Cochrane Summariesbeta

Independent high-quality evidence for health care decision making

Rehabilitation for ankle fractures in adults

Lin C-WC, Moseley AM, Refshauge KM
Published Online: 
July 16, 2008

Ankle fracture is one of the most common fractures of the lower limb, especially in older women and young men. It is generally treated by surgical or non-surgical orthopaedic management, followed by a period of immobilisation to protect the fracture. Because of the fracture and the subsequent immobilisation period, people often experience pain, stiffness, weakness and swelling at the ankle, and a reduced ability to participate in activities after an ankle fracture. This review identified the most reliable evidence on the effectiveness of rehabilitation interventions used to address these problems.

Only limited evidence is available at present. For people who require ankle surgery, using a removable brace or splint after the surgery so that gentle ankle exercises can be performed may enhance the return to normal activities, reduce pain and improve ankle movement. However, the incidence of adverse events (such as problems with the surgical wound) may also be increased.

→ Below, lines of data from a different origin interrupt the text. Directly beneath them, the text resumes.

(* ===== verification/UploadPass.v ===== *)
(** [upload_pass.rs], the part of [run_texture_upload_pass] of [encoder.rs] that
    places the quad, and the fragment function of
    [unix/unix/src/metal/upload_quad.rs] it draws: texture uploads a blit cannot
    express. *)

From S2P Require Import Prelude D3DTypes Mtl YuvDecode PixelConvert.

Module UploadDecode.
Inductive t := R5G6B5 | A1R5G5B5 | A4R4G4B4 | CopyBgra8 | X1R5G5B5 | R8G8B8.

Definition wire (d : t) : Z :=
  match d with R5G6B5 => 0 | A1R5G5B5 => 1 | A4R4G4B4 => 2 | CopyBgra8 => 3 | X1R5G5B5 => 4 | R8G8B8 => 5 end.

Definition bytes_per_texel (d : t) : Z :=
  match d with R5G6B5 | A1R5G5B5 | A4R4G4B4 | X1R5G5B5 => 2 | R8G8B8 => 3 | CopyBgra8 => 4 end.
End UploadDecode.

Definition upload_decode (src_d3d_format : Z) (gpu_format : PixelFormat) : option UploadDecode.t :=
  if negb (bool_decide (gpu_format = Bgra8Unorm)) then None
  else if src_d3d_format =? D3DFMT_R5G6B5 then Some UploadDecode.R5G6B5
  else if src_d3d_format =? D3DFMT_A1R5G5B5 then Some UploadDecode.A1R5G5B5
  else if src_d3d_format =? D3DFMT_X1R5G5B5 then Some UploadDecode.X1R5G5B5
  else if src_d3d_format =? D3DFMT_A4R4G4B4 then Some UploadDecode.A4R4G4B4
  else if src_d3d_format =? D3DFMT_R8G8B8 then Some UploadDecode.R8G8B8
  else if src_d3d_format =? D3DFMT_A8R8G8B8 then Some UploadDecode.CopyBgra8
  else None.

Definition is_expansion (d : UploadDecode.t) : bool :=
  match d with
  | UploadDecode.R5G6B5 | UploadDecode.A1R5G5B5 | UploadDecode.A4R4G4B4 | UploadDecode.X1R5G5B5 | UploadDecode.R8G8B8 => true
  | UploadDecode.CopyBgra8 => false
  end.

Definition is_expanded_upload (src_d3d_format : Z) (gpu_format : PixelFormat) : bool :=
  match upload_decode src_d3d_format gpu_format with Some d => is_expansion d | None => false end.

Definition upload_pass_decode (src_d3d_format : Z) (gpu_format : PixelFormat) (pitch align : Z) : option UploadDecode.t :=
  match upload_decode src_d3d_format gpu_format with
  | Some d => if is_expansion d || (pitch <? align) then Some d else None
  | None => None
  end.

Definition snapshot_pass_base (source_offset : Z) (origin : Z * Z) (pitch bytes_per_texel : Z) : Z :=
  (source_offset -% (snd origin *% pitch +% fst origin *% bytes_per_texel))%u32.

(** A shift amount is taken modulo the width of its operand. *)
Definition shr32 (v n : Z) : Z := Z.shiftr v (n mod 32).

Definition needs_render_target (src_d3d_format : Z) (gpu_format : PixelFormat) (width levels align : Z) : bool :=
  match upload_decode src_d3d_format gpu_format with
  | None => false
  | Some d =>
      if is_expansion d then true
      else
        let shift := if levels =? 0 then 0 else levels - 1 in
        let smallest := if shr32 width shift =? 0 then 1 else shr32 width shift in
        (smallest *% UploadDecode.bytes_per_texel d)%u32 <? align
  end.

(** ** The pass *)

(** What an upload job says of its source and its box.  [snapshot_offset] is set
    for a copy that holds the box alone. *)
Record UploadView := mkView {
  uv_width : Z; uv_height : Z; uv_level : Z; uv_depth : Z;
  uv_origin_x : Z; uv_origin_y : Z; uv_region_w : Z; uv_region_h : Z;
  uv_src_pitch : Z; uv_slice_pitch : Z; uv_destination_slice : Z;
  uv_snapshot_offset : option Z;
}.

(** One quad: the slice, the rectangle and the byte offset handed to the shader. *)
Record Quad := mkQuad { q_slice : Z; q_x : Z; q_y : Z; q_w : Z; q_h : Z; q_base : Z }.

Definition mip_extent (base level : Z) : Z := Z.max (shr32 (Z.max base 1) level) 1.

(** [run_texture_upload_pass]'s quads, an empty one left out as
    [emit_upload_pass] does. *)
Definition upload_quads (job : UploadView) (d : UploadDecode.t) : list Quad :=
  let mip_w := mip_extent (uv_width job) (uv_level job) in
  let mip_h := mip_extent (uv_height job) (uv_level job) in
  let depth := Z.max (uv_depth job) 1 in
  filter (fun q => q_w q <> 0 /\ q_h q <> 0)
    (if 1 <? depth then (fun s => mkQuad s 0 0 mip_w mip_h (s *| uv_slice_pitch job)%u32) <$> seqZ 0 depth
     else
       let w := Z.min (uv_region_w job) (mip_w -| uv_origin_x job)%u32 in
       let h := Z.min (uv_region_h job) (mip_h -| uv_origin_y job)%u32 in
       let base := match uv_snapshot_offset job with
                   | None => 0
                   | Some offset => snapshot_pass_base offset (uv_origin_x job, uv_origin_y job) (uv_src_pitch job)
                                      (UploadDecode.bytes_per_texel d)
                   end in
       [mkQuad (uv_destination_slice job) (uv_origin_x job) (uv_origin_y job) w h base]).

(** [mtld3d_upload_ps]: the four channels, over 255, of the pixel at [texel]. *)
Definition upload_address (base pitch bpp : Z) (texel : Z * Z) : Z := (base +% snd texel *% pitch +% fst texel *% bpp)%u32.
Inductive Event :=
  | Upload (key : Z) (wr : Write) (renamed : option Z) (** an upload operation of the frame *)
  | Submit                             (** the frame is handed to the GPU *)
  | BeginFrame                         (** [begin_frame], which settles *)
  | ReleaseAcknowledged                (** a retention drain *)
  | Destroy (key : Z)                  (** the game released the buffer *)
  | Finish (aborted : option nat)
  | Publish (seq : Z).                 (** the retirement counter advances *)

(** An upload stays in its buffer, and a rename gets a buffer that is new. *)
Definition upload_fits (w : World) (key : Z) (wr : Write) (renamed : option Z) : bool :=
  match device w !! key with
  | None => true
  | Some (_, len) =>
      (0 <=? wr_off wr) && (0 <? wr_len wr) && (wr_off wr + wr_len wr <=? len)
      && match renamed with Some fresh => bool_decide (owner w !! fresh = None) | None => true end
  end.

After surgery, commencement of walking early during the immobilisation period or using no immobilisation instead of a plaster cast may improve ankle movement.

After either surgical or non-surgical management of the fracture and the immobilisation period, having manual therapy (passive movement performed by a trained health professional) may benefit ankle movement.

There is no evidence of improved function from other therapies such as electrotherapy, hypnosis or stretching.